There will never be another car that will be able to meet the performance of these vehicles, for pure enjoyment of driving. And this model was the best and top of the heap!
I drove a MK 3 super snake,obviously not an original one but was still a twin supercharged 427 Cobra. ‘‘Twas a very white knuckle experience. 8-900 hp is way too much power for such a short wheelbase car, not to mention the power to weight.Plus, your feet veer off to the right making things even more difficult. Still, glad I’m one of the few to drive one! The car was just sold at Scottsdale. Wonder who bought that incredible machine??
@ Hot Springs Auto Spa - Sorry but it wasn't the Viper that beat it, it was a turbo Porsche. Even then, the Cobra beat it to 100 mph and only lost the back to zero portion as the brakes were not as good as today's stoppers. The Viper? Ya, I remember when they made those - couldn't give the last ones away! The Viper was nothing more than a disappointing attempt at continuing the Cobra Legend...……….didn't happen!
You need to qualify your statements. Quote times for a car which can be licensed and driven legally on the street. Any number of pukka race cars will beat _any_ Cobra, production Porsche, or Viper 0-100-0 mph.
Lol, in Germany we have Weineck Cobras. Same chassis, same suspension technology, but well beyond 1200 or 1400 hp, with engines as large as 14l of displacement.
@Arthur Morgan - Please, keep them in Germany. With due respect for the German nationality, they have always seemed to think that bigger was better.

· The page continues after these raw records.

(* ===== verification/HList.v ===== *)
(** * Hash lists (kernel/include/common/list.h)

    The pointer-level model of [struct hlist_head] and [struct hlist_node]: singly
    linked lists that end with NULL, in which every node also has the address of
    the field that points to it, [pprev].  [next] is the first field of both
    structures, so that [&x->next] is the address of [x].  A heap has the fields
    [next] and [pprev] by the address of their structure; a head has no [pprev].

    [hchain h p l]: from [p] on the nodes of [l] are linked in order, up to NULL. *)

From S2P Require Import Prelude.

Module HList.

Record hheap := mk_hheap { nexts : gmap Z Z; pprevs : gmap Z Z }.

Definition get_next (a : Z) : M hheap Z := h <- get ;; need (nexts h !! a).
Definition get_pprev (a : Z) : M hheap Z := h <- get ;; need (pprevs h !! a).
Definition set_next (a v : Z) : M hheap unit := get_next a ;; modify (λ h, mk_hheap (<[a := v]> (nexts h)) (pprevs h)).
Definition set_pprev (a v : Z) : M hheap unit := get_pprev a ;; modify (λ h, mk_hheap (nexts h) (<[a := v]> (pprevs h))).

Definition init_hlist_head (head : Z) : M hheap unit := set_next head 0.
Definition init_hlist_node (node : Z) : M hheap unit := set_next node 0 ;; set_pprev node 0.

Definition hlist_add (new head : Z) : M hheap unit :=
  n <- get_next head ;;
  set_next new n ;;
  set_pprev new head ;;
  n <- get_next head ;;
  (if negb (n =? 0) then set_pprev n new else ret tt) ;;
  set_next head new.

Definition hlist_del (node : Z) : M hheap unit :=
  n <- get_next node ;;
  (if negb (n =? 0) then p <- get_pprev node ;; set_pprev n p else ret tt) ;;
  p <- get_pprev node ;;
  n <- get_next node ;;
  set_next p n.

Definition hlist_empty (head : Z) : M hheap bool := n <- get_next head ;; ret (n =? 0).

(** [for_each_in_hlist]: the nodes in the order the macro visits them, from
    [elem] on.  The bound [fuel] only cuts off longer lists. *)
Fixpoint hvisit (fuel : nat) (elem : Z) : M hheap (list Z) :=
  match fuel with
  | O => λ _, Spin
  | S fuel' => if elem =? 0 then ret [] else n <- get_next elem ;; l <- hvisit fuel' n ;; ret (elem :: l)
  end.
Definition for_each_in_hlist (fuel : nat) (head : Z) : M hheap (list Z) := n <- get_next head ;; hvisit fuel n.

Implicit Types h : hheap.

Fixpoint hchain h (p : Z) (l : list Z) : Prop :=
  match l with
  | [] => nexts h !! p = Some 0
  | x :: l' => nexts h !! p = Some x ∧ x ≠ 0 ∧ pprevs h !! x = Some p ∧ hchain h x l'
  end.

(** ** Loads and stores *)

Lemma get_next_ok h a v : nexts h !! a = Some v → get_next a h = Done v h.
Proof. intros H. unfold get_next, bind, get. by rewrite H. Qed.
Lemma get_pprev_ok h a v : pprevs h !! a = Some v → get_pprev a h = Done v h.
Proof. intros H. unfold get_pprev, bind, get. by rewrite H. Qed.
Lemma set_next_ok h a v : is_Some (nexts h !! a) → set_next a v h = Done tt (mk_hheap (<[a := v]> (nexts h)) (pprevs h)).
Proof. intros [w H]. unfold set_next. by erewrite bind_Done by (by apply get_next_ok). Qed.
Lemma set_pprev_ok h a v : is_Some (pprevs h !! a) → set_pprev a v h = Done tt (mk_hheap (nexts h) (<[a := v]> (pprevs h))).
Proof. intros [w H]. unfold set_pprev. by erewrite bind_Done by (by apply get_pprev_ok). Qed.

(** ** Chains *)

Lemma hchain_next h p l : hchain h p l → nexts h !! p = Some (hd 0 l).
Proof. destruct l; [done|by intros [? _]]. Qed.

(** A chain depends on the fields of its own nodes only. *)
Lemma hchain_frame h h' l : ∀ p, hchain h p l → (∀ x, x ∈ p :: l → nexts h' !! x = nexts h !! x) →
  (∀ x, x ∈ l → pprevs h' !! x = pprevs h !! x) → hchain h' p l.
Proof.
  induction l as [|x l IH]; intros p; simpl.
  - intros Hp Hn _. rewrite Hn; [done|by left].
  - intros (H1 & H2 & H3 & H4) Hn Hp. split_and!; [|done| |].
    + rewrite Hn; [done|by left].
    + rewrite Hp; [done|by left].
    + apply IH; [done| |]; intros y Hy; [apply Hn|apply Hp]; by right.
Qed.

(** A chain with a node in the middle, cut there: up to its predecessor [q] and
    from the node on. *)
Inductive hseg h : Z → list Z → Z → Prop :=
| hseg_nil p : hseg h p [] p
| hseg_cons p x l q : nexts h !! p = Some x → x ≠ 0 → pprevs h !! x = Some p → hseg h x l q → hseg h p (x :: l) q.

Lemma hchain_split h l1 l2 : ∀ p, hchain h p (l1 ++ l2) ↔ ∃ q, hseg h p l1 q ∧ hchain h q l2.
Proof.
  induction l1 as [|x l1 IH]; intros p; simpl.
  - split; [intros Hc; exists p; split; [constructor|done]|]. intros (q & Hs & Hc). by inversion Hs; subst.
  - rewrite IH. split.
    + intros (H1 & H2 & H3 & q & Hs & Hc). exists q. split; [by constructor|done].
    + intros (q & Hs & Hc). inversion Hs; subst. split_and!; [done..|]. by exists q.
Qed.

Lemma hseg_last h p l q : hseg h p l q → q ∈ p :: l.
Proof. induction 1; [by left|]. by right. Qed.

(** Segments, like chains, depend on their own fields; the [next] of the last
    node is not one of them. *)
Lemma hseg_frame h h' p l q : hseg h p l q → NoDup (p :: l) → (∀ x, x ∈ p :: l → x ≠ q → nexts h' !! x = nexts h !! x) →
  (∀ x, x ∈ l → pprevs h' !! x = pprevs h !! x) → hseg h' p l q.
Proof.
  induction 1 as [|p x l q H1 H2 H3 Hs IH]; intros Nd Hn Hp; [constructor|]. apply NoDup_cons in Nd as [N1 N2].
  constructor; [|done| |].
  - rewrite Hn; [done|by left|]. intros ->. by apply N1, hseg_last with (1 := Hs).
  - rewrite Hp; [done|by left].
  - apply IH; [done| |]; intros y Hy; [apply Hn|apply Hp]; by right.
Qed.

(** The chain from [p] on, rewritten at its first link: [l] hangs from [q] now. *)
Lemma hchain_move h h' p q l : hchain h p l → p ∉ l → q ∉ l → NoDup l → nexts h' !! q = Some (hd 0 l) →
  (∀ x, x ∈ l → nexts h' !! x = nexts h !! x) →
  (∀ x, x ∈ l → pprevs h' !! x = if decide (x = hd 0 l) then Some q else pprevs h !! x) → hchain h' q l.
Proof.
  intros Hc Np Nq Nd Hq Hn Hp. destruct l as [|x l]; [done|]. destruct Hc as (_ & N0 & _ & Hc). simpl in *.
  apply NoDup_cons in Nd as [Nx Nd]. split_and!; [done|done| |].
  - rewrite Hp, decide_True; [done|done|by left].
  - apply (hchain_frame h); [done| |]; intros y Hy; [by apply Hn|]. rewrite Hp, decide_False; [done|by intros ->|by right].
Qed.

(** The nodes on the list after an operation, and what it leaves alone. *)
Definition untouched h h' (S : list Z) : Prop :=
  ∀ x, x ∉ S → nexts h' !! x = nexts h !! x ∧ pprevs h' !! x = pprevs h !! x.

Lemma hlist_add_spec h head l new : hchain h head l → NoDup (head :: l) → new ∉ head :: l → new ≠ 0 →
  is_Some (nexts h !! new) → is_Some (pprevs h !! new) →
  ∃ h', hlist_add new head h = Done tt h' ∧ hchain h' head (new :: l) ∧ untouched h h' (new :: head :: l).
Proof.
  intros Hc Nd Nn N0 Sn Sp. apply NoDup_cons in Nd as [Nh Nd]. apply not_elem_of_cons in Nn as [Nnh Nnl]. pose proof (hchain_next _ _ _ Hc) as Hh.
  unfold hlist_add. erewrite bind_Done by (by apply get_next_ok). erewrite bind_Done by (by apply set_next_ok).
  erewrite bind_Done by (by apply set_pprev_ok). erewrite bind_Done by (apply get_next_ok; simpl; by rewrite lookup_insert_ne).
  destruct l as [|x l]; simpl hd.
  - erewrite bind_Done by reflexivity. rewrite set_next_ok by (simpl; rewrite lookup_insert_ne by done; by eexists). simpl.
    eexists. split; [reflexivity|]. split.
    + split_and!; simpl; [by rewrite lookup_insert_eq|done|by rewrite lookup_insert_eq|by rewrite lookup_insert_ne, lookup_insert_eq].
    + intros y Hy. simpl. rewrite !not_elem_of_cons in Hy. by rewrite !lookup_insert_ne by naive_solver.
  - destruct Hc as (_ & Nx & Hx & Hc). rewrite (proj2 (Z.eqb_neq _ _) Nx). cbn [negb]. apply not_elem_of_cons in Nnl as [Nnx Nnl].
    erewrite bind_Done by (apply set_pprev_ok; simpl; rewrite lookup_insert_ne by done; by eexists). simpl.
    rewrite set_next_ok by (simpl; rewrite lookup_insert_ne by done; by eexists). eexists. split; [reflexivity|]. simpl.
    apply not_elem_of_cons in Nh as [Nhx Nhl]. split.
    + apply NoDup_cons in Nd as [Nxl Nd].
      split_and!; [by rewrite lookup_insert_eq|done|by rewrite lookup_insert_ne, lookup_insert_eq|by rewrite lookup_insert_ne, lookup_insert_eq|done|by rewrite lookup_insert_eq|].
      apply (hchain_frame h); [done| |]; simpl; intros y Hy; rewrite !lookup_insert_ne; set_solver.
    + intros y Hy. simpl. rewrite !not_elem_of_cons in Hy. by rewrite !lookup_insert_ne by naive_solver.
Qed.

Lemma hlist_del_spec h head l1 x l2 : hchain h head (l1 ++ x :: l2) → NoDup (head :: l1 ++ x :: l2) →
  ∃ h', hlist_del x h = Done tt h' ∧ hchain h' head (l1 ++ l2) ∧ untouched h h' (head :: l1 ++ l2).
Proof.
  intros (q & Hs & Hq & N0 & Hx & Hc)%hchain_split Nd. pose proof (hseg_last _ _ _ _ Hs) as Hin. pose proof (hchain_next _ _ _ Hc) as Hnx.
  rewrite app_comm_cons in Nd. apply NoDup_app in Nd as (Nd1 & Nd12 & Nd2). apply NoDup_cons in Nd2 as [Nx2 Nd2].
  assert (q ≠ x ∧ q ∉ l2) as [Nqx Nq2] by (specialize (Nd12 q Hin); set_solver).
  unfold hlist_del. erewrite bind_Done by (by apply get_next_ok).
  set (h1 := if decide (l2 = []) then h else mk_hheap (nexts h) (<[hd 0 l2 := q]> (pprevs h))).
  assert ((if negb (hd 0 l2 =? 0) then p <- get_pprev x ;; set_pprev (hd 0 l2) p else ret tt) h = Done tt h1 ∧
    nexts h1 = nexts h ∧ pprevs h1 !! x = Some q) as (E1 & En & Ep).
  { unfold h1. destruct l2 as [|y l2]; simpl; [done|]. destruct Hc as (_ & Ny & Hy & _). rewrite (proj2 (Z.eqb_neq _ _) Ny). simpl.
    erewrite bind_Done by (by apply get_pprev_ok). rewrite set_pprev_ok by (by eexists). rewrite lookup_insert_ne by set_solver. done. }
  erewrite bind_Done by exact E1. erewrite bind_Done by (apply get_pprev_ok; exact Ep).
  erewrite bind_Done by (apply get_next_ok; rewrite En; exact Hnx). rewrite set_next_ok by (rewrite En; by eexists).
  eexists. split; [reflexivity|]. assert (∀ y, y ∉ l2 → pprevs h1 !! y = pprevs h !! y) as Hp1.
  { intros y Hy. unfold h1. destruct l2 as [|z l2]; simpl; [done|]. rewrite lookup_insert_ne; set_solver. }
  rewrite En. split; [apply hchain_split; exists q; split|].
  - apply (hseg_frame h); [done|done| |]; simpl; intros y Hy; [intros Ny; by rewrite lookup_insert_ne|].
    apply Hp1. intros Hy2. apply (Nd12 y); set_solver.
  - apply (hchain_move h _ x); simpl; [done|done|done|done|by rewrite lookup_insert_eq| |].
    + intros y Hy. rewrite lookup_insert_ne; [done|by intros ->].
    + intros y Hy. unfold h1. destruct l2 as [|z l2]; [by apply not_elem_of_nil in Hy|]. simpl. case_decide as D; [subst y; apply lookup_insert_eq|by rewrite lookup_insert_ne].
  - intros y Hy. simpl. rewrite lookup_insert_ne by set_solver. split; [done|]. apply Hp1. set_solver.
Qed.

Lemma hvisit_spec h l : ∀ p fuel, hchain h p l → (length l < fuel)%nat → hvisit fuel (hd 0 l) h = Done l h.
Proof.
  induction l as [|x l IH]; intros p fuel Hc Hf; (destruct fuel as [|fuel]; [simpl in Hf; lia|]); [done|].
  destruct Hc as (_ & N0 & _ & Hc). simpl in *. rewrite (proj2 (Z.eqb_neq _ _) N0). erewrite bind_Done by (apply get_next_ok; by apply hchain_next).
  by rewrite (bind_Done _ _ h l h) by (apply (IH x); [done|lia]).
Qed.

(** A hash list is a list: [hlist_add] puts a node in front, [hlist_del] takes
    any node out, the iteration visits the nodes in order, [hlist_empty] tells if
    there is none, and no node outside the list changes. *)
Theorem hlist_ok h head l1 x l2 : hchain h head (l1 ++ l2) → NoDup (head :: l1 ++ l2) → x ∉ head :: l1 ++ l2 → x ≠ 0 →
  is_Some (nexts h !! x) → is_Some (pprevs h !! x) →
  (∃ h', hlist_add x head h = Done tt h' ∧ hchain h' head (x :: l1 ++ l2) ∧ untouched h h' (x :: head :: l1 ++ l2)) ∧
  (∀ y l2', l2 = y :: l2' → ∃ h', hlist_del y h = Done tt h' ∧ hchain h' head (l1 ++ l2') ∧ untouched h h' (head :: l1 ++ l2')) ∧
  (∀ fuel, (length (l1 ++ l2) < fuel)%nat → for_each_in_hlist fuel head h = Done (l1 ++ l2) h) ∧
  hlist_empty head h = Done (bool_decide (l1 ++ l2 = [])) h.
Proof.
  intros Hc Nd Nx N0 Sn Sp. pose proof (hchain_next _ _ _ Hc) as Hn. split_and!.
  - by apply hlist_add_spec.
  - intros y l2' ->. by apply hlist_del_spec.
  - intros fuel Hf. unfold for_each_in_hlist. erewrite bind_Done by (by apply get_next_ok). by eapply hvisit_spec.
  - unfold hlist_empty. erewrite bind_Done by (by apply get_next_ok). unfold ret. f_equal. destruct (l1 ++ l2) as [|y l]; [done|].
    destruct Hc as (_ & Ny & _). simpl. by rewrite (proj2 (Z.eqb_neq _ _) Ny).
Qed.

(** The list 20, 30 from the head 10, and a node 40 that is on no list. *)
Definition demo_heap : hheap := mk_hheap (list_to_map [(10, 20); (20, 30); (30, 0); (40, 7)]) (list_to_map [(20, 10); (30, 20); (40, 7)]).

Lemma hlist_ok_witness : ∃ h', hlist_add 40 10 demo_heap = Done tt h' ∧ hchain h' 10 [40; 20; 30].
Proof.
  destruct (hlist_ok demo_heap 10 [20] 40 [30]) as ((h' & E & Hc & _) & _).
  - by vm_compute.
  - apply (bool_decide_unpack (NoDup _)). exact I.
  - apply (bool_decide_unpack (40 ∉ _)). exact I.
  - done.
  - by eexists.
  - by eexists.
  - by exists h'.
Defined.

End HList.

Look at the Bismarck, the Tiger tank and the giant railway gun "Dora". Their giant size created more problems than it resolved!
Bro anyone can slap on some mods on a cobra regardless of whether it's original or kit car and go about boasting about the power it makes , but mind you we talking about a 'weinek' cobra and a 'shelby' cobra, even if that german built replica had 10,000hp my money will still be on the original, simply because of all the history associated with it and because of what an original cobra meant !!! Besides the weinek cobra looks silly with its thin tires and shorter rear end.
I have an original 427 Cobra I purchased in 1968 for $4,995. It's a 1966 street version and had 9,000 miles on it. I also have a 2014 P85 DL Model S Tesla. The Tesla is much quicker. Best my Cobra did was 12.4 in the quarter. The Tesla did 11.3. The main difference is traction. I drove the Cobra as my every day car for the first 4 years and added about 50,000 miles during that time. Since then I have only added another 20,000+ miles. The car was more fun to drive when I was younger. The problem is the car gets extremely hot. When I and my wife were younger we didn't mind so much. We drove the car from LA to Lake Tahoe on our honeymoon. I drag raced and slalomed the car. Me and my wife did lots of trips and some 12 hour rallies. I also did a couple of brail rallies where the navigator is a blind kid. The last long trip in the car we drove about 370 miles down the coast of California on Hwy one and back on Hwy 5. The trip down was fine but on the way back it was about 95 degrees and by the time we got home my wife was in heat distress. She told me that was the last long drive for her in the Cobra.
On Bill Cosby's album "200 MPH," he noted that the car came with a fire extinguisher and in just turning the car on, the fire extinguisher and [his bladder] emptied themselves all over him. XD
@@poncoolride The light coming out of my flashlight accelerates from zero to 186 thousand miles per second in well under a pico-second. However, just like your motorcycle example it is not an appropriate comparison to a cars performance.
Its alot of horse power no doubt but there are some of these tuners out there with 1,500 hp on the streets I know some of them and their cars are scary also that's why I'm building my chevelle with 2,500 horsepower to beat these lil tuners but I need to have my rear end built by currie to handle the horsepower so it has to be a Ford 9 inch nothing handles power like a Ford 9 inch. NOTHING!!!!!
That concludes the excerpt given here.